If Ms. Vosk’s aim is to keep us laughing and entertained, she definitely achieves this goal. Serving as a tasty buffet of Ms. Vosk’s genre-transcending vocal talents, her first solo show at Segerstrom Center is a fun mix of madcap storytelling and jaw-dropping song interpretations. She came with a memoir’s worth of hilarious recollections and anecdotes that had everyone laughing for extended bursts, while her set list harvests from both theater and pop catalogs—all of which, she expresses, have influenced her own personal tastes as an artist.

She is also, funny enough, an admitted fan of cursing, a fact that has her feigning to ask the audience permission if she’s allowed to utter a few throughout the evening—making her even more endearing, actually.

After finishing “Let Me Entertain You” she then declares that most of the evening’s songs will pay tribute to what she calls “bad ass boss ladies,” garnering loud cheers from he audience. She continues with a playful rendition of Bette Midler’s Beaches version of “I Still Got My Health,” written by Cole Porter, then follows up with a funny story about first meeting Jason Robert Brown, the creator of the BRIDGES OF MADISON COUNTY musical, while stepping in to cover the lead role as a swing in her first Broadway gig.

This story segues to Ms. Vosk’s beautifully melancholy mash-up of Bonnie Raitt’s “I Can’t Make You Love Me” with Brown’s “Still Hurting” from his musical THE LAST FIVE YEARS, the latter she playfully describes as “therapeutic territory.”

Performing in So. Cal. reminded her that one of her wishlist future projects is to record an album paying homage to the songwriters of Laurel Canyon—a collective of singer-songwriter artists that included Jackson Browne, Don Henley, Joni Mitchell, the Mamas and the Papas, Crosby, Stills, and, Nash, and Carole King, which prompts a lovely cover of King’s “So Far Away.”

Like many of her peers, Ms. Vosk also provides teaching workshops for young musical theater students, and a select few of those enthusiastic students she taught from the Orange County School of the Arts are featured as a rousing back up chorus on her cover of Adele’s “Send My Love (To Your New Lover)” and Whitney Houston’s buoyant “I Wanna Dance With Somebody,” the latter of which is sprung on the young singers at the last minute to their shocked surprise.

“I hope you kids know the chorus to this song,” she demands, hoping that this classic 80’s bop is famous enough for these high school kids to know (they did know it and they sounded great).

Once Ms. Vosk announces that it’s about to be her last song of the evening, the audience, understandably, moaned a bit with sadness. She made it such a wonderful evening and no one wanted the fun to end.

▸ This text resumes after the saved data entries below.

(* ===== verification/Pricing.v ===== *)
(** * Pricing: deployments, pricing policies and quotes

    [src/internal/domain]: deployment.go, deployment_event.go,
    deployment_transition.go, pricing_policy.go, pricing_quote.go,
    route_pricing_evidence.go; [src/internal/repository]: the in-memory pricing
    policies.  Unicode case folding ([strings.EqualFold]) is a parameter. *)
From S2P Require Import Prelude Domain RouteTypes Order TaskSchema.

Module Pricing.
Import Domain RouteTypes.

(** ** Deployments *)
#[export] Instance HealthStatus_eq_dec : EqDecision HealthStatus.
Proof. solve_decision. Defined.
Inductive DeploymentLifecycle : Type :=
| DeploymentDiscovered | DeploymentReady | DeploymentDegraded | DeploymentDraining | DeploymentRetired
| DeploymentBlocked | DeploymentLifecycleOther (s : string).
#[export] Instance DeploymentLifecycle_eq_dec : EqDecision DeploymentLifecycle.
Proof. solve_decision. Defined.

Definition DeploymentLifecycle_string (l : DeploymentLifecycle) : string :=
  match l with
  | DeploymentDiscovered => "discovered" | DeploymentReady => "ready" | DeploymentDegraded => "degraded"
  | DeploymentDraining => "draining" | DeploymentRetired => "retired" | DeploymentBlocked => "blocked"
  | DeploymentLifecycleOther s => s
  end.

Record Deployment : Type := mkDeployment {
  Deployment_ID : string;
  Deployment_ModelVersionID : string;
  Deployment_ModelID : string;
  Deployment_ModelVersion : string;
  Deployment_Provider : string;
  Deployment_Endpoint : string;
  Deployment_Mode : DeploymentMode;
  Deployment_Region : string;
  Deployment_DataResidency : string;
  Deployment_Runtime : string;
  Deployment_Quantization : string;
  Deployment_PricingPolicyRef : string;
  Deployment_Pricing : PricingProfile;
  Deployment_Health : HealthStatus;
  Deployment_HealthCheckedAt : option Time;
  Deployment_P95LatencyMS : Z;
  Deployment_ErrorRate : float64;
  Deployment_QuotaRemaining : Z;
  Deployment_CapacityAvailable : Z;
  Deployment_QueueDepth : Z;
  Deployment_ServiceTiers : list ServiceTier;
  Deployment_InferenceEfforts : list InferenceEffort;
  Deployment_Lifecycle : DeploymentLifecycle;
  Deployment_RoutingEligible : bool;
  Deployment_Owner : string;
  Deployment_PolicyRef : string;
  Deployment_ReplacementIDs : list string;
  Deployment_CreatedAt : Time;
  Deployment_UpdatedAt : Time
}.

(** [now.Sub( *checked ) > maxAge] of a signal that may be missing. *)
Definition stale (checked : option Time) (now : Time) (maxAge : Duration) : bool :=
  match checked with None => true | Some t => (maxAge <? Sub now t)%Z end.

Definition IsRoutingEligible (d : Deployment) (now : Time) (maxSignalAge : Duration) : bool :=
  if negb (Deployment_RoutingEligible d) then false
  else if (Deployment_Lifecycle d !=? DeploymentReady) && (Deployment_Lifecycle d !=? DeploymentDegraded) then false
  else if Deployment_Health d ==? HealthUnhealthy then false
  else if (0 <? maxSignalAge)%Z && stale (Deployment_HealthCheckedAt d) now maxSignalAge then false
  else true.

(** The [allowed] table. *)
Definition deploymentTargets (from : DeploymentLifecycle) : list DeploymentLifecycle :=
  match from with
  | DeploymentDiscovered => [DeploymentReady; DeploymentBlocked; DeploymentRetired]
  | DeploymentReady => [DeploymentDegraded; DeploymentDraining; DeploymentBlocked; DeploymentRetired]
  | DeploymentDegraded => [DeploymentReady; DeploymentDraining; DeploymentBlocked; DeploymentRetired]
  | DeploymentDraining => [DeploymentReady; DeploymentBlocked; DeploymentRetired]
  | _ => []
  end.

Definition ValidateDeploymentTransition (from to : DeploymentLifecycle) : result unit :=
  if existsb (λ t, t ==? to) (deploymentTargets from) then Ok tt
  else Err (Errorf "invalid deployment lifecycle transition: %s -> %s"
              [AStr (DeploymentLifecycle_string from); AStr (DeploymentLifecycle_string to)]).

Record DeploymentLifecycleEvent : Type := mkDeploymentLifecycleEvent {
  DepEvent_ID : string;
  DepEvent_DeploymentID : string;
  DepEvent_From : DeploymentLifecycle;
  DepEvent_To : DeploymentLifecycle;
  DepEvent_AnnouncedAt : option Time;
  DepEvent_EffectiveAt : Time;
  DepEvent_EvidenceRef : string;
  DepEvent_ReplacementIDs : list string;
  DepEvent_QuotaRemaining : option Z;
  DepEvent_RateLimitRef : string;
  DepEvent_RoutingEligible : bool;
  DepEvent_MigrationState : string;
  DepEvent_CreatedAt : Time
}.

Definition ValidateLifecycleEvent (e : DeploymentLifecycleEvent) : result unit :=
  if (DepEvent_ID e ==? "") || (DepEvent_DeploymentID e ==? "")
  then Err (Errorf "deployment lifecycle event ID and deployment ID are required" [])
  else if IsZero (DepEvent_EffectiveAt e) then Err (Errorf "deployment lifecycle effective time is required" [])
  else if match DepEvent_AnnouncedAt e with Some t => After t (DepEvent_EffectiveAt e) | None => false end
  then Err (Errorf "deployment lifecycle announcement cannot follow effective time" [])
  else ValidateDeploymentTransition (DepEvent_From e) (DepEvent_To e).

She ended the night with two exquisitely-sung covers. First up is Elton John’s “Your Song” followed by thunderous applause and huge standing ovation. For her encore—prefaced by an amusing bit about us pretending she’s walking off stage, but really she’s returning—she sings an almost ASMR-tinged, gentle cover of Sting’s “Fields of Gold” that is the perfect capper to an incredible concert.